|From:||American Federation of Teachers|
|Re:||Feinberg Recommendations for Handling Teacher Misconduct Cases|
|Date:||January 21, 2011|
Last year, AFT President Randi Weingarten announced in a National Press Club speech that the AFT would look inward at it own practices and seek to fix policies that were not working well for teachers or kids. Toward that end, she asked Kenneth Feinberg, a well-respected lawyer who handled claims for the 9/11 victims and presently is handling the claims process for victims of the BP oil spill in the Gulf, to review alleged teacher misconduct cases and develop a fair and expeditious procedure for resolving them. Earlier this week, Mr. Feinberg sent his report and recommendations to the AFT to review and consider, and the AFT executive council will vote on the recommendations next month. Mr. Feinberg’s work was completely independent; the AFT paid him for his work but did not try to influence his findings.
We believe that Mr. Feinberg has produced a thoughtful and commonsense approach for addressing accusations of teacher wrongdoing. It attempts to ensure fairness and due process, as well as transparency and expediency. The proposal establishes a path for an informal resolution within 20 days, and ensures that, if a formal hearing is necessary, the final judgment will be made in 100 days. Under Mr. Feinberg’s proposal, there will be no more “rubber rooms.” Cases of teacher wrongdoing will no longer languish for months or years before they are resolved.

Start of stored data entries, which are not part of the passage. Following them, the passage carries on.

(** The argument of [enforceBranchAccess]: a number, [null], or a
    function of the request returning one of them. *)
Inductive Resolver : Type :=
| Const (v : option num)
| Fun (f : Req -> completion (option num)).

Definition resolve (resolver : Resolver) (req : Req) : completion (option num) :=
  match resolver with
  | Const v => Normal v
  | Fun f => f req
  end.

(** [!resourceBranchId], for [number | null]. *)
Definition falsy_branch (b : option num) : bool :=
  match b with
  | None => true
  | Some n => negb (num_truthy n)
  end.

(** [!userBranchId], for [number | undefined]. *)
Definition falsy_id (b : option Z) : bool :=
  match b with
  | None => true
  | Some z => z =? 0
  end.

(** [Number(resourceBranchId)], for [number | null]: [Number(null)] is 0. *)
Definition Number_branch (b : option num) : num :=
  default (Int 0) b.

(** [Number(userBranchId)], for [number | undefined]: [Number(undefined)]
    is [NaN]. *)
Definition Number_id (b : option Z) : num :=
  match b with
  | Some z => Int z
  | None => NaN
  end.

Definition mismatch_message (resourceBranchId : option num) (userBranchId : option Z) : string :=
  "Branch access denied: resource branch " ++ to_string (match resourceBranchId with Some n => Num n | None => Null end)
  ++ " does not match active branch " ++ to_string (of_id userBranchId).

Definition enforceBranchAccess (resolver : Resolver) : Middleware :=
  fun req =>
    let role := normalizeRole (req_role req) in
    if String.eqb role "" then Respond 401 "Authentication required"
    else if String.eqb role "ADMIN" then Next req
    else
      let userBranchId := req_branchId req in
      match resolve resolver req with
      | Throw => Respond 500 "Branch enforcement failed"
      | Normal resourceBranchId =>
          if falsy_branch resourceBranchId then Respond 400 "Branch context required"
          else if falsy_id userBranchId then
            Respond 403 "Branch access denied: no active branch"
          else if negb (num_strict_eq (Number_branch resourceBranchId)
                                      (Number_id userBranchId)) then
            Respond 403 (mismatch_message resourceBranchId userBranchId)
          else Next req
      end.

Definition requireChefOrdersOnly : Middleware :=
  fun req =>
    let role := normalizeRole (req_role req) in
    if negb (String.eqb role "CHEF") then Next req
    else if falsy_id (req_branchId req) then
      Respond 403 "CHEF: Branch assignment required"
    else Next (set_activeBranchId req (req_branchId req)).

Definition blockChefFromNonOrders : Middleware :=
  fun req =>
    let role := normalizeRole (req_role req) in
    if String.eqb role "CHEF" then
      Respond 403 "CHEF role can only access Orders. Access denied."
    else Next req.

(** [getUserBranchId]: [userBranch ?? activeBranch], as a number. *)
Definition getUserBranchId (req : Req) : option num :=
  let userBranch := req_branchId req in
  let activeBranch := req_activeBranchId req in
  let resolved :=
    match userBranch with
    | Some b => Some b
    | None => activeBranch
    end in
  Int <$> resolved.

End Rbac.

(** ** [backend/server.js] *)

Module Server.
Import JS Http Rbac.

(** [jwt.verify(token, secret).userId]: [None] when verification throws
    or the payload carries no integer [userId]. *)
Definition Jwt : Type := string -> option Z.

(** [s.split(sep)] for a one-character separator. *)
Fixpoint split (sep : ascii) (s : string) : list string :=
  match s with
  | EmptyString => [EmptyString]
  | String c s' =>
      if Ascii.eqb c sep then EmptyString :: split sep s'
      else match split sep s' with
           | h :: t => String c h :: t
           | [] => [String c EmptyString]
           end
  end.

(** [authHeader && authHeader.split(' ')[1]], [None] when the result is
    falsy. *)
Definition bearer_token (authHeader : option string) : option string :=
  match authHeader with
  | None => None
  | Some h =>
      match nth_error (split " "%char h) 1 with
      | Some t => if String.eqb t "" then None else Some t
      | None => None
      end
  end.

Definition authenticateToken (jwt : Jwt) (db : DB) : Middleware :=
  fun req =>
    match bearer_token (req_authorization req) with
    | None => Respond 401 "Authentication required"
    | Some token =>
        match jwt token with
        | None => Respond 401 "Invalid token"
        | Some userId =>
            match user_findUnique db userId with
            | None => Respond 401 "User not found"
            | Some user => Next (set_user req user)
            end
        end
    end.

(** [u?.activeBranchId || null] *)
Definition or_null (a : option Z) : option Z :=
  match a with
  | Some z => if z =? 0 then None else Some z
  | None => None
  end.

Definition attachActiveBranch (db : DB) : Middleware :=
  fun req =>
    match req_user req with
    | None => Next req
    | Some user =>
        let u := user_findUnique db (user_id user) in
        Next (set_activeBranchId req (or_null (u ≫= user_activeBranchId)))
    end.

We asked Mr. Feinberg to take on this challenge because, in many instances, the current due process system was not working well for anyone. In some states, cases were taking too long to resolve, turning due process into glacial process, and leaving the impression that tenure meant a “job for life,” which it was never intended to be. The Feinberg proposal will restore the due process system to what it was meant to be: a process that is fair, transparent and expeditious. It will protect students from teachers who don’t belong in the classroom, and it will protect teachers from having their careers ruined by false allegations.
Some have demanded a complete end to tenure. The public rejects this point of view, and understands that teaching is a vital service. By the very nature of their jobs, teachers have a great deal of responsibility and must be treated fairly. But that has not stopped some from using the current fiscal crisis to advance a very narrow and ideological agenda. On the question of whether teachers and other employees should be treated fairly in the workplace, the public supports mending—not ending—due process, and that is precisely what Mr. Feinberg’s proposal does.
The AFT remains committed to solving problems that challenge public education. Under the leadership of Randi Weingarten, we will continue to do everything we can to improve teacher quality and student learning. We are continuing our work, already under way in hundreds of school districts, to overhaul teacher development and evaluation systems to ensure that teachers and students have the conditions and tools they need to succeed.